Lying in a private room at the end of a guarded corridor, the patient was doing little more than breathing. There was neural activity, but it was low, as if the man were a computer running some kind of self-diagnostic program. Occasionally a finger or leg would twitch, clearly indicating that there was no paralysis. At one point during that long first night, Halper's hand had snapped upward with such ferocity that it launched an orderly out into the hallway. But the patient remained in a coma.
He should have been dead. The patient had absorbed a massive amount of electrical energy. Major Grant had sat in on the autopsies of two of the other victims. Their skin had been like that of burned barbecued chicken.
Even if he had accepted less voltage, the man-who General Chesterfield insisted was a CIA spy to all who would listen-should not have survived. Somehow he had.
Grant had a sneaking suspicion why, though he dared not speak it to anyone.

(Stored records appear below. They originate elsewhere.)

(** C1, amended: a list tool applies no limit of its own to what it
    renders.  For every limit and every list the upstream returns, a tool
    that returns a text has rendered one entry per returned item, in order
    (for an empty list the text is the tool's fixed message, and the empty
    text for a search); so the number of entries is the number of items
    returned, and it is at most [min(limit, cap)] when the upstream
    returned no more than the [per_page] it was asked for. *)
Theorem list_tools_render_every_item :
  forall token net t (limit : Z) sent data items text,
    net sent (github_get token (list_url t limit)) = inr data ->
    returned t data items ->
    snd (run_list_tool token net t limit sent) = Ret text ->
    exists entries,
      for_each (entry t) items = Ret entries
      /\ List.length entries = List.length items
      /\ text = match items with
                | [] => empty_text t
                | _ => join separator entries
                end
      /\ ((Z.of_nat (List.length items) <= Z.min limit (cap t))%Z ->
          (Z.of_nat (List.length entries) <= Z.min limit (cap t))%Z).
Proof.
  intros token net t limit sent data items text Hnet Hdata Hrun.
  rewrite (run_list_tool_on_items _ _ _ _ _ _ _ Hnet Hdata) in Hrun.
  assert (Hcases :
            (items = [] /\ text = empty_text t)
            \/ (exists entries, for_each (entry t) items = Ret entries
                                /\ text = join separator entries
                                /\ items <> [])).
  { destruct items as [|i items].
    - left. split; [reflexivity|].
      destruct t; simpl in Hrun; now inversion Hrun.
    - right.
      assert (H : (let! entries := for_each (entry t) (i :: items) in
                   Ret (join separator entries)) = Ret text)
        by (destruct t; exact Hrun).
      apply obind_Ret in H. destruct H as (entries & He & Ht).
      exists entries. repeat split; [assumption|now inversion Ht|discriminate]. }
  destruct Hcases as [[-> ->]|(entries & He & -> & Hne)].
  - exists []. repeat split. intros H; exact H.
  - exists entries. pose proof (for_each_length _ _ _ He) as Hlen.
    repeat split; try assumption.
    + destruct items; [contradiction|reflexivity].
    + now rewrite Hlen.
Qed.
Definition EnergyScan (c : Commissioner.t) (aChannelMask aCount aPeriod aScanDuration : Z)
    (aDstAddr : string) : M unit :=
  VerifyOrExit (IsActive c) kInvalidState ;;
  let* error := request (MGMT_ED_SCAN aChannelMask aCount aPeriod aScanDuration aDstAddr)
                        (Commissioner.EnergyScan c aChannelMask aCount aPeriod aScanDuration aDstAddr) in
  SuccessOrExit error.

(** [const EnergyReport *GetEnergyReport(const Address &)]: [None] is the
    null pointer. *)
Definition GetEnergyReport (aDstAddr : Address) (st : CommissionerApp) : option EnergyReport :=
  mEnergyReports st !! aDstAddr.

(** The notification handlers.  Their pointer arguments are options; the
    handlers return [void], so an error only ends them early. *)
Definition HandlePanIdConflict (aPeerAddr : option string) (aChannelMask : option ChannelMask)
    (aPanId : option Z) (aError : Error) : M unit :=
  if NoError aError then
    match aPanId, aChannelMask with
    | Some panId, Some channelMask =>
        modify (fun st => set_mPanIdConflicts (<[panId := channelMask]> (mPanIdConflicts st)) st)
    | _, _ => fun _ => Abort
    end
  else ret tt.

Definition HandleEnergyReport (c : Commissioner.t) (aPeerAddr : option string)
    (aChannelMask : option ChannelMask) (aEnergyList : option ByteArray) (aError : Error)
    : M unit :=
  if NoError aError then
    match aPeerAddr, aChannelMask, aEnergyList with
    | Some peerAddr, Some channelMask, Some energyList =>
        let addr := Commissioner.Address_Set c peerAddr in
        ASSERT (Address_IsValid addr) ;;
        modify (fun st =>
          set_mEnergyReports (<[addr := mkEnergyReport channelMask energyList]> (mEnergyReports st)) st)
    | _, _, _ => fun _ => Abort
    end
  else ret tt.

(** [const JoinerInfo *GetJoinerInfo(JoinerType, const ByteArray &)] *)
Definition GetJoinerInfo (aType : JoinerType) (aJoinerId : ByteArray) (st : CommissionerApp)
    : option JoinerInfo :=
  match mJoiners st !! (aType, aJoinerId) with
  | Some joinerInfo => Some joinerInfo
  | None => mJoiners st !! (aType, Joiner.ComputeJoinerId 0)
  end.

(** *** The operations that require an active session

    Every member function that opens with
    [VerifyOrExit(IsActive(), error = ERROR_INVALID_STATE(...))], as one
    type, and the function that runs one of them. *)

Inductive Op :=
| OpGetSessionId
| OpGetBorderAgentLocator
| OpGetSteeringData (aJoinerType : JoinerType)
| OpEnableJoiner (aType : JoinerType) (aEui64 : Z) (aPSKd : ByteArray) (aProvisioningUrl : string)
| OpDisableJoiner (aType : JoinerType) (aEui64 : Z)
| OpEnableAllJoiners (aType : JoinerType) (aPSKd : ByteArray) (aProvisioningUrl : string)
| OpDisableAllJoiners (aType : JoinerType)
| OpGetJoinerUdpPort (aJoinerType : JoinerType)
| OpSetJoinerUdpPort (aType : JoinerType) (aUdpPort : Z)
| OpGetActiveTimestamp
| OpGetChannel
| OpSetChannel (aChannel : Channel) (aDelay : Z)
| OpGetChannelMask
| OpSetChannelMask (aChannelMask : ChannelMask)
| OpGetExtendedPanId
| OpSetExtendedPanId (aExtendedPanId : ByteArray)
| OpGetMeshLocalPrefix
| OpSetMeshLocalPrefix (aPrefix : string) (aDelay : Z)
| OpGetNetworkMasterKey
| OpSetNetworkMasterKey (aMasterKey : ByteArray) (aDelay : Z)
| OpGetNetworkName
| OpSetNetworkName (aNetworkName : string)
| OpGetPanId
| OpSetPanId (aPanId : Z) (aDelay : Z)
| OpGetPSKc
| OpSetPSKc (aPSKc : ByteArray)
| OpGetSecurityPolicy
| OpSetSecurityPolicy (aSecurityPolicy : SecurityPolicy)
| OpGetTriHostname
| OpSetTriHostname (aHostname : string)
| OpGetRegistrarHostname
| OpSetRegistrarHostname (aHostname : string)
| OpGetRegistrarIpv6Addr
| OpReenroll (aDstAddr : string)
| OpDomainReset (aDstAddr : string)
| OpMigrate (aDstAddr aDesignatedNetwork : string)
| OpRegisterMulticastListener (aMulticastAddrList : list string) (aTimeout : Z)
| OpAnnounceBegin (aChannelMask aCount aPeriod : Z) (aDtsAddr : string)
| OpPanIdQuery (aChannelMask aPanId : Z) (aDstAddr : string)
| OpEnergyScan (aChannelMask aCount aPeriod aScanDuration : Z) (aDstAddr : string).

Definition returning {A} (wrap : A -> Value) (m : M A) : M Value :=
  let* a := m in ret (wrap a).

Definition run (c : Commissioner.t) (op : Op) : M Value :=
  let done := fun _ : unit => VUnit in
  match op with
  | OpGetSessionId => returning VU16 (GetSessionId c)
  | OpGetBorderAgentLocator => returning VU16 (GetBorderAgentLocator c)
  | OpGetSteeringData t => returning VBytes (GetSteeringData c t)
  | OpEnableJoiner t e pskd url => returning done (EnableJoiner c t e pskd url)
  | OpDisableJoiner t e => returning done (DisableJoiner c t e)
  | OpEnableAllJoiners t pskd url => returning done (EnableAllJoiners c t pskd url)
  | OpDisableAllJoiners t => returning done (DisableAllJoiners c t)
  | OpGetJoinerUdpPort t => returning VU16 (GetJoinerUdpPort c t)
  | OpSetJoinerUdpPort t port => returning done (SetJoinerUdpPort c t port)
  | OpGetActiveTimestamp => returning VTimestamp (GetActiveTimestamp c)
  | OpGetChannel => returning VChannel (GetChannel c)
  | OpSetChannel ch delay => returning done (SetChannel c ch delay)
  | OpGetChannelMask => returning VChannelMask (GetChannelMask c)
  | OpSetChannelMask m => returning done (SetChannelMask c m)
  | OpGetExtendedPanId => returning VBytes (GetExtendedPanId c)
  | OpSetExtendedPanId x => returning done (SetExtendedPanId c x)
  | OpGetMeshLocalPrefix => returning VString (GetMeshLocalPrefix c)
  | OpSetMeshLocalPrefix p delay => returning done (SetMeshLocalPrefix c p delay)
  | OpGetNetworkMasterKey => returning VBytes (GetNetworkMasterKey c)
  | OpSetNetworkMasterKey k delay => returning done (SetNetworkMasterKey c k delay)
  | OpGetNetworkName => returning VString (GetNetworkName c)
  | OpSetNetworkName n => returning done (SetNetworkName c n)
  | OpGetPanId => returning VU16 (GetPanId c)
  | OpSetPanId p delay => returning done (SetPanId c p delay)
  | OpGetPSKc => returning VBytes (GetPSKc c)
  | OpSetPSKc k => returning done (SetPSKc c k)
  | OpGetSecurityPolicy => returning VSecurityPolicy (GetSecurityPolicy c)
  | OpSetSecurityPolicy p => returning done (SetSecurityPolicy c p)
  | OpGetTriHostname => returning VString (GetTriHostname c)
  | OpSetTriHostname h => returning done (SetTriHostname c h)
  | OpGetRegistrarHostname => returning VString (GetRegistrarHostname c)
  | OpSetRegistrarHostname h => returning done (SetRegistrarHostname c h)
  | OpGetRegistrarIpv6Addr => returning VString (GetRegistrarIpv6Addr c)
  | OpReenroll a => returning done (Reenroll c a)
  | OpDomainReset a => returning done (DomainReset c a)
  | OpMigrate a n => returning done (Migrate c a n)
  | OpRegisterMulticastListener l timeout => returning done (RegisterMulticastListener c l timeout)
  | OpAnnounceBegin mask count period addr => returning done (AnnounceBegin c mask count period addr)
  | OpPanIdQuery mask panid addr => returning done (PanIdQuery c mask panid addr)
  | OpEnergyScan mask count period dur addr => returning done (EnergyScan c mask count period dur addr)
  end.

(** The joiner-management operations, which send a copy of the cached
    commissioner dataset. *)
Definition is_joiner_management (op : Op) : bool :=
  match op with
  | OpEnableJoiner _ _ _ _ | OpDisableJoiner _ _ | OpEnableAllJoiners _ _ _
  | OpDisableAllJoiners _ | OpSetJoinerUdpPort _ _ => true
  | _ => false
  end.

End WithLayout.

Create HintDb member_functions.

#[global] Hint Unfold
  GetSessionId GetBorderAgentLocator GetSteeringData EnableJoiner DisableJoiner
  EnableAllJoiners DisableAllJoiners GetJoinerUdpPort SetJoinerUdpPort
  GetActiveTimestamp GetChannel SetChannel GetChannelMask SetChannelMask
  GetExtendedPanId SetExtendedPanId GetMeshLocalPrefix SetMeshLocalPrefix
  GetNetworkMasterKey SetNetworkMasterKey GetNetworkName SetNetworkName GetPanId
  SetPanId GetPSKc SetPSKc GetSecurityPolicy SetSecurityPolicy GetTriHostname
  SetTriHostname GetRegistrarHostname SetRegistrarHostname GetRegistrarIpv6Addr
  Reenroll DomainReset Migrate GetPrimaryBbrAddr RegisterMulticastListener
  AnnounceBegin PanIdQuery EnergyScan
  : member_functions.

(** The monad steps, for unfolding a member function on a given state. *)
Ltac step_member := unfold returning, bind, get, modify, ret, VerifyOrExit, SuccessOrExit,
  ASSERT, request, IsActive, IsCcmMode in *.

(** C7: an operation that requires an active session, run while the session
    is not active, leaves through [exit:] with [InvalidState]; the
    application object is unchanged, so no request was put on the wire and
    the cached datasets and the joiner map are as before. *)
Theorem inactive_session_rejected (L : Layout) (c : Commissioner.t) (op : Op)
    (st : CommissionerApp) :
  IsActive c = false ->
  run L c op st = Exit kInvalidState st /\
  final_state (run L c op st) = Some st /\
  (forall st', final_state (run L c op st) = Some st' ->
     mWire st' = mWire st /\ mJoiners st' = mJoiners st /\
     mCommDataset st' = mCommDataset st /\ mActiveDataset st' = mActiveDataset st /\
     mPendingDataset st' = mPendingDataset st /\ mBbrDataset st' = mBbrDataset st).
Proof.
  intros Hinactive.
  assert (Hrun : run L c op st = Exit kInvalidState st).
  { destruct op; unfold run; autounfold with member_functions;
      try destruct aType; unfold GetSteeringData_ref, GetJoinerUdpPort_ref;
      step_member; rewrite Hinactive; reflexivity. }
  rewrite Hrun. cbn. split; [reflexivity|]. split; [reflexivity|].
  intros st' [= <-]. repeat split; reflexivity.
Qed.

The agent's nervous system was what had fascinated Major Grant the most, as well as given him the most concern. It was far more complex than that of any human being Grant had ever seen. For a brief time while studying the X rays, Major Grant had allowed the possibility that some of the crazies who hung around in the desert outside the base were right. This man's nervous system was complicated enough to be extraterrestrial in origin. Even as the thought occurred to him, the doctor dismissed it with an uncomfortable laugh. What he was looking at was an aberration. A naturally occurring, very human aberration.
Grant was walking down the infirmary hallway toward the special wing. Even though he hadn't mentioned his fleeting suspicion to a soul, the ludicrous thought that the patient might be an alien embarrassed him as he passed the two soldiers on guard duty.
He pushed through the double doors and walked down the silent end of the corridor to the patient's room.
Halper was still in bed. No surprise there. Grant doubted he'd be going anywhere for a long time. Beside the agent's supine form, an EKG monitor beeped relentlessly. Grant saw that the heart rate was still slightly irregular. Probably due to the electrical shock. Something like that might never correct itself. Even if he did come around, the arrhythmia might be permanent.
He watched for a few long minutes as the sheet rose and fell with the patient's steady breathing. There was nothing Major Grant could do for him. The Army was ill equipped to handle such a unique case. The man would have been better off at one of the civilian medical units.
As soon as he was brought in, the doctor had argued for sending the man either to Alamogordo or to one of the even more advanced facilities over in Texas. He had been shot down, overruled by Ironbutt Chesterfield.